ATP Excites Interneurons and Astrocytes to Increase Synaptic Inhibition in Neuronal Networks

The Journal of Neuroscience : the Official Journal of the Society for Neuroscience. Sep, 2004  |  Pubmed ID: 15456834

We investigated the role of extracellular ATP at astrocytes and inhibitory GABAergic interneurons in the stratum radiatum area of the mouse hippocampus. We show that exogenously applied ATP increased astrocyte intracellular Ca2+ levels and depolarized all calbindinand calretinin-positive interneurons in the stratum radiatum region of mouse hippocampus, leading to action potential firing and enhanced synaptic inhibition onto the postsynaptic targets of interneurons. Electrophysiological, pharmacological, and immunostaining studies suggested that the effect of ATP on interneurons was mediated by P2Y1 receptors, and that the depolarization of interneurons was caused by the concomitant reduction and activation of potassium and nonselective cationic conductances, respectively. Electrical stimulation of the Schaffer collaterals and perforant path, as well as local stimulation within the stratum radiatum, evoked increases in intracellular Ca2+ in astrocytes. Facilitation of GABAergic IPSCs onto interneurons also occurred during electrical stimulation. Both the stimulation-evoked increases in astrocyte Ca2+ levels and facilitation of GABAergic IPSCs were sensitive to antagonists of P2Y1 receptors and mimicked by exogenous P2Y1 receptor agonists, suggesting that endogenously released ATP can activate P2Y receptors on both astrocytes and interneurons.
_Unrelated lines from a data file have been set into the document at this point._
(** A filter with its own registration per knote keeps the contract when its
    callbacks run in [cbst]. *)
Lemma own_contract (i : nat) (o : filter_ops K) :
  (1 < i)%nat -> kf_init o = None -> kf_destroy o = None ->
  (forall w0 q p kn w, cbst w0 q p kn w -> wp (kn_create o (q, i) p) (fun _ w' => exists kn', cbst w0 q p kn' w') w) ->
  (forall w0 q p kn w k, cbst w0 q p kn w -> wp (kn_modify o (q, i) p k) (fun _ w' => exists kn', cbst w0 q p kn' w') w) ->
  (forall w0 q p kn w, cbst w0 q p kn w -> wp (kn_delete o (q, i) p) (fun rv w' => rv <> 1 /\ exists kn', cbst w0 q p kn' w') w) ->
  (forall w0 q p kn w, cbst w0 q p kn w -> wp (kn_enable o (q, i) p) (fun _ w' => exists kn', cbst w0 q p kn' w') w) ->
  (forall w0 q p kn w, cbst w0 q p kn w -> wp (kn_disable o (q, i) p)
     (fun _ w' => exists kn', cbst w0 q p kn' w' /\ kev kn' = kev kn) w) ->
  FilterContract linux_inv i o.
Proof.
  intros Hi Hin Hde Hc Hm Hd He Hdi.
  assert (Hrw : forall kn, Z.lnot (filter_ (kev kn)) = Z.of_nat i ->
    filter_ (kev kn) <> EVFILT_READ /\ filter_ (kev kn) <> EVFILT_WRITE).
  { intros kn Hf. unfold EVFILT_READ, EVFILT_WRITE, Z.lnot in *. lia. }
  assert (Hend : forall w q p kn w' kn', cbst w q p kn w -> Z.lnot (filter_ (kev kn)) = Z.of_nat i ->
    shared_ok (Some p) w -> cbst w q p kn' w' ->
    linux_inv w' /\ forall k, w_knotes w' !! p = Some k -> unshared k).
  { intros w q p kn w' kn' Hs Hf Hsh Hs'. pose proof (cbst_filter _ _ _ _ _ _ Hs Hs') as Hf'.
    destruct (Hrw kn Hf) as [H1 H2]. rewrite <- Hf' in H1, H2. split; [|by eapply cbst_unshared].
    split; [apply Hs'|]. eapply shared_own; [apply Hs'|apply Hs'|done|apply Hs'|done|done]. }
  assert (Hst : forall w q p, linux_inv w -> cb_pre w q i p -> exists kn, cbst w q p kn w /\
    Z.lnot (filter_ (kev kn)) = Z.of_nat i /\ shared_ok (Some p) w).
  { intros w q p [HI Hsh] Hcb. destruct (cbst_start w q i p HI Hcb) as (kn & Hs & _ & Hf).
    exists kn. split_and!; [done..|by apply shared_weaken]. }
  split; try congruence.
  - intros w q p Hw HI Hcb _ _. destruct (Hst w q p HI Hcb) as (kn & Hs & Hf & Hsh).
    eapply wp_mono; [|by eapply Hc]. intros rv w' (kn' & Hs').
    destruct (Hend _ _ _ _ _ _ Hs Hf Hsh Hs') as [HI' Hun].
    split_and!; [apply Hs'|by eauto|]. intros w2 Hl. by eapply pi_stable, linking_plat.
  - intros w q p k Hw HI Hcb _ _. destruct (Hst w q p HI Hcb) as (kn & Hs & Hf & Hsh).
    eapply wp_mono; [|by eapply Hm]. intros rv w' (kn' & Hs').
    destruct (Hend _ _ _ _ _ _ Hs Hf Hsh Hs'). split; [apply Hs'|done].
  - intros w0 w q p _ Hw HI0 Hun Hcb. pose proof Hcb as (_ & _ & kn0 & _ & _ & _ & Ek & _ & Hfi & _).
    assert (Ek0 : w_knotes w0 !! p = Some kn0)
      by (by destruct Hun as (? & ? & ? & ? & ? & ? & ? & ? & ? & ? & -> & ?)).
    destruct (Hrw kn0 Hfi) as [H1 H2]. pose proof (pi_unlink _ _ _ _ _ _ HI0 Hun Ek0 H1 H2) as HI.
    destruct (Hst w q p HI Hcb) as (kn & Hs & Hf & Hsh).
    eapply wp_mono; [|by eapply Hd]. intros rv w' (Hrv & kn' & Hs').
    destruct (Hend _ _ _ _ _ _ Hs Hf Hsh Hs'). split_and!; [done|apply Hs'|done|done].
  - intros w q p Hw HI Hcb _. destruct (Hst w q p HI Hcb) as (kn & Hs & Hf & Hsh).
    eapply wp_mono; [|by eapply He]. intros rv w' (kn' & Hs').
    destruct (Hend _ _ _ _ _ _ Hs Hf Hsh Hs'). split; [apply Hs'|done].
  - intros w q p Hw HI Hcb _. destruct (Hst w q p HI Hcb) as (kn & Hs & Hf & Hsh).
    eapply wp_mono; [|by eapply Hdi]. intros rv w' (kn' & Hs' & Hk).
    destruct (Hend _ _ _ _ _ _ Hs Hf Hsh Hs'). split_and!; [apply Hs'|done|].
    rewrite (cs_kn _ _ _ _ _ Hs), (cs_kn _ _ _ _ _ Hs'). simpl. by f_equal.
Qed.
End Clauses.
Overall, our data are consistent with the hypothesis that ATP released from neurons and astrocytes acts on P2Y1 receptors to excite interneurons, resulting in increased synaptic inhibition within intact hippocampal circuits.

Time-resolved Measurement of State-specific P2X2 Ion Channel Cytosolic Gating Motions

The Journal of Neuroscience : the Official Journal of the Society for Neuroscience. Nov, 2004  |  Pubmed ID: 15548662

ATP-gated P2X2 channels undergo permeability changes through a process that is incompletely understood. In the present study, we used fluorescence resonance energy transfer (FRET) and electrophysiology to measure cytosolic gating motions in P2X2 channels as they enter a state with increased permeability. P2X2 channels underwent permeability changes with a time course that was similar to decreases in FRET between cyan fluorescent protein and yellow fluorescent protein attached to the cytosolic domain of P2X2 channels. Wild-type and mutant channels that did not undergo permeability changes also did not show evidence of cytosolic gating motions. Moreover, immobilizing the cytosolic domain by tethering it to the plasma membrane prevented the switch in permeability and impaired the cytosolic gating motions. Both of these phenotypes were restored when the immobilizing tether was cleaved. The data provide a time-resolved measure of state-specific gating motions and suggest how a cytosolic domain may control ion channel permeability.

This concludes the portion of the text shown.